▸ EXERCISE PROMPT:
Your job with the data below: print everything from the line that holds "match word with EmptyString" down to the line that holds "(** [s.split()]: the", ends included, exactly, and nothing else.

▸ RECORDS SHOWN:

(** *** String methods *)

(** The index of the first [c] in [s]. *)
Fixpoint index_of (c : ascii) (s : string) : option nat :=
  match s with
  | EmptyString => None
  | String a s' =>
      if Ascii.eqb a c then Some 0%nat else option_map S (index_of c s')
  end.

(** [s[i:]] for [i >= 0] *)
Definition slice_from (i : nat) (s : string) : string :=
  Benchmark.drop_chars i s.

(** [s.find(c, start)] for a single character [c] and [start >= 0]: the
    lowest index of [c] at or after [start], or [-1]. *)
Definition find (c : ascii) (start : nat) (s : string) : Z :=
  match index_of c (slice_from start s) with
  | Some i => Z.of_nat (start + i)
  | None => -1
  end.

(** [s.split(c, 1)]: a list of one string when [c] does not occur in [s],
    of two otherwise; the pair holds the first and, if any, the second. *)
Fixpoint split1 (c : ascii) (s : string) : string * option string :=
  match s with
  | EmptyString => (EmptyString, None)
  | String a s' =>
      if Ascii.eqb a c then (EmptyString, Some s')
      else let (h, t) := split1 c s' in (String a h, t)
  end.

Fixpoint lstrip (chars s : string) : string :=
  match s with
  | EmptyString => EmptyString
  | String a s' => if Hicbem.chr_in a chars then lstrip chars s' else s
  end.

Fixpoint rstrip (chars s : string) : string :=
  match s with
  | EmptyString => EmptyString
  | String a s' =>
      match rstrip chars s' with
      | EmptyString =>
          if Hicbem.chr_in a chars then EmptyString else String a EmptyString
      | r => String a r
      end
  end.

(** [s.strip(chars)] *)
Definition strip (chars s : string) : string := rstrip chars (lstrip chars s).

(** The argument of [strip] in [parseParams]: the double quote and the
    single quote. *)
Definition quotes : string := String (ascii_of_nat 34) "'".

(** [s.endswith(c)] for a single character [c]. *)
Fixpoint endswith (c : ascii) (s : string) : bool :=
  match s with
  | EmptyString => false
  | String a EmptyString => Ascii.eqb a c
  | String _ s' => endswith c s'
  end.

(** The whitespace of a byte string: space, and tab to carriage return. *)
Definition isspace (c : ascii) : bool :=
  let n := nat_of_ascii c in
  Nat.eqb n 32 || (Nat.leb 9 n && Nat.leb n 13).

Fixpoint split_words (word s : string) : list string :=
  match s with
  | EmptyString =>
      match word with EmptyString => [] | _ => [word] end
  | String a s' =>
      if isspace a then
        match word with
        | EmptyString => split_words EmptyString s'
        | _ => word :: split_words EmptyString s'
        end
      else split_words (word ++ String a EmptyString) s'
  end.

(** [s.split()]: the words of [s] between runs of whitespace. *)
Definition split (s : string) : list string := split_words EmptyString s.

(** ['{}'.format(n)] for an [int]. *)
Definition str (n : Z) : string :=
  DecimalString.NilZero.string_of_int (Z.to_int n).

(** *** parseParams *)

Definition _syntdir : string := "syntnets/".
Definition _syntinum : Z := 5.

(** An entry [(asym, path, gen)] of [datas]; [asym] is [None], [True] or
    [False]. *)
Definition data : Type := option bool * string * bool.

(** The locals of [parseParams] that live across the rounds of the loop.
    [timeout] is the int [36 * 60*60] or the product of a float and
    [timemul]; both are read as the rationals they denote. *)
Record locals : Type := mkLocals {
  gensynt : Z;
  netins : Z;
  shufnum : Z;
  syntdir : string;
  convnets : Z;
  runalgs : bool;
  evalres : Z;
  datas : list data;
  timeout : Q;
  timemul : Z;
  algorithms : option (list string)
}.

Definition locals0 : locals :=
  mkLocals 0 _syntinum 0 _syntdir 0 false 0 [] (inject_Z (36 * 60 * 60)) 1
    None.

(** Assignments to the locals. *)
Definition set_gensynt (v : Z) (l : locals) : locals :=
  mkLocals v (netins l) (shufnum l) (syntdir l) (convnets l) (runalgs l)
    (evalres l) (datas l) (timeout l) (timemul l) (algorithms l).

Definition set_netins (v : Z) (l : locals) : locals :=
  mkLocals (gensynt l) v (shufnum l) (syntdir l) (convnets l) (runalgs l)
    (evalres l) (datas l) (timeout l) (timemul l) (algorithms l).

Definition set_shufnum (v : Z) (l : locals) : locals :=
  mkLocals (gensynt l) (netins l) v (syntdir l) (convnets l) (runalgs l)
    (evalres l) (datas l) (timeout l) (timemul l) (algorithms l).

Definition set_syntdir (v : string) (l : locals) : locals :=
  mkLocals (gensynt l) (netins l) (shufnum l) v (convnets l) (runalgs l)
    (evalres l) (datas l) (timeout l) (timemul l) (algorithms l).

Definition set_convnets (v : Z) (l : locals) : locals :=
  mkLocals (gensynt l) (netins l) (shufnum l) (syntdir l) v (runalgs l)
    (evalres l) (datas l) (timeout l) (timemul l) (algorithms l).

Definition set_runalgs (v : bool) (l : locals) : locals :=
  mkLocals (gensynt l) (netins l) (shufnum l) (syntdir l) (convnets l) v
    (evalres l) (datas l) (timeout l) (timemul l) (algorithms l).

Definition set_evalres (v : Z) (l : locals) : locals :=
  mkLocals (gensynt l) (netins l) (shufnum l) (syntdir l) (convnets l)
    (runalgs l) v (datas l) (timeout l) (timemul l) (algorithms l).

Definition append_datas (v : data) (l : locals) : locals :=
  mkLocals (gensynt l) (netins l) (shufnum l) (syntdir l) (convnets l)
    (runalgs l) (evalres l) (datas l ++ [v]) (timeout l) (timemul l)
    (algorithms l).

Definition set_timeout (v : Q) (l : locals) : locals :=
  mkLocals (gensynt l) (netins l) (shufnum l) (syntdir l) (convnets l)
    (runalgs l) (evalres l) (datas l) v (timemul l) (algorithms l).

Definition set_timemul (v : Z) (l : locals) : locals :=
  mkLocals (gensynt l) (netins l) (shufnum l) (syntdir l) (convnets l)
    (runalgs l) (evalres l) (datas l) (timeout l) v (algorithms l).

Definition set_algorithms (v : list string) (l : locals) : locals :=
  mkLocals (gensynt l) (netins l) (shufnum l) (syntdir l) (convnets l)
    (runalgs l) (evalres l) (datas l) (timeout l) (timemul l) (Some v).

Definition unexpected (arg : string) : exc :=
  ValueError ("Unexpected argument: " ++ arg).

Definition out_of_range (netins shufnum : Z) : exc :=
  ValueError ("Value is out of range:  netins: " ++ str netins
              ++ " >= 1, shufnum: " ++ str shufnum ++ " >= 0").

(** One round of [for i in range(2,4)]: the character at [i], if there
    is one, has to be one of [allowed]. *)
Definition check_char (allowed arg : string) (i : nat) : res unit :=
  if Z.of_nat i <? Hicbem.len arg then
    c <-? Hicbem.item i arg ;;
    if negb (Hicbem.chr_in c allowed) then Raise (unexpected arg)
    else Ok tt
  else Ok tt.

Section ParseParams.

(** Python's built-ins [int] and [float] on a string: the number it
    denotes, or [ValueError]. *)
Variable int : string -> res Z.
Variable float : string -> res Q.

(** [if val[0]:], the numbers of instances and of shuffles. *)
Definition instances (l : locals) (val0 : string) : res locals :=
  match val0 with
  | EmptyString => Ok l
  | _ =>
      let (nums0, nums1) := split1 "." val0 in
      l <-? match nums0 with
            | EmptyString => Ok (set_netins 0 l)
            | _ => n <-? int nums0 ;; Ok (set_netins n l)
            end ;;
      l <-? match nums1 with
            | Some s => n <-? int s ;; Ok (set_shufnum n l)
            | None => Ok l
            end ;;
      if (netins l <? 0) || (shufnum l <? 0) then
        Raise (out_of_range (netins l) (shufnum l))
      else Ok l
  end.

(** [if len(val) > 1:], the output directory. *)
Definition outpdir (l : locals) (arg : string) (val1 : option string)
  : res locals :=
  match val1 with
  | None => Ok l
  | Some EmptyString => Raise (unexpected arg)
  | Some v =>
      let d := strip quotes v in
      Ok (set_syntdir (if endswith "/" d then d else d ++ "/") l)
  end.

(** The branch of [-g]. *)
Definition option_g (l : locals) (arg : string) : res locals :=
  let l := set_gensynt 1 l in
  let alen := Hicbem.len arg in
  if alen =? 2 then Ok l
  else
    let pos := find "=" 2 arg in
    c2 <-? Hicbem.item 2 arg ;;
    if negb (Hicbem.chr_in c2 "f=") || (alen =? pos + 1) then
      Raise (unexpected arg)
    else
      let l := if Ascii.eqb c2 "f" then set_gensynt 2 l else l in
      if negb (pos =? -1) then
        let (val0, val1) := split1 "=" (slice_from (Z.to_nat (pos + 1)) arg) in
        l <-? instances l val0 ;;
        outpdir l arg val1
      else Ok l.

(** The branch of [-a]. *)
Definition option_a (l : locals) (arg : string) : res locals :=
  if negb (String.eqb (String.substring 0 3 arg) "-a="
           && (4 <=? Hicbem.len arg)) then
    Raise (unexpected arg)
  else Ok (set_algorithms (split (strip quotes (slice_from 3 arg))) l).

▸ TASK RESPONSE:
      match word with EmptyString => [] | _ => [word] end
  | String a s' =>
      if isspace a then
        match word with
        | EmptyString => split_words EmptyString s'
        | _ => word :: split_words EmptyString s'
        end
      else split_words (word ++ String a EmptyString) s'
  end.

(** [s.split()]: the words of [s] between runs of whitespace. *)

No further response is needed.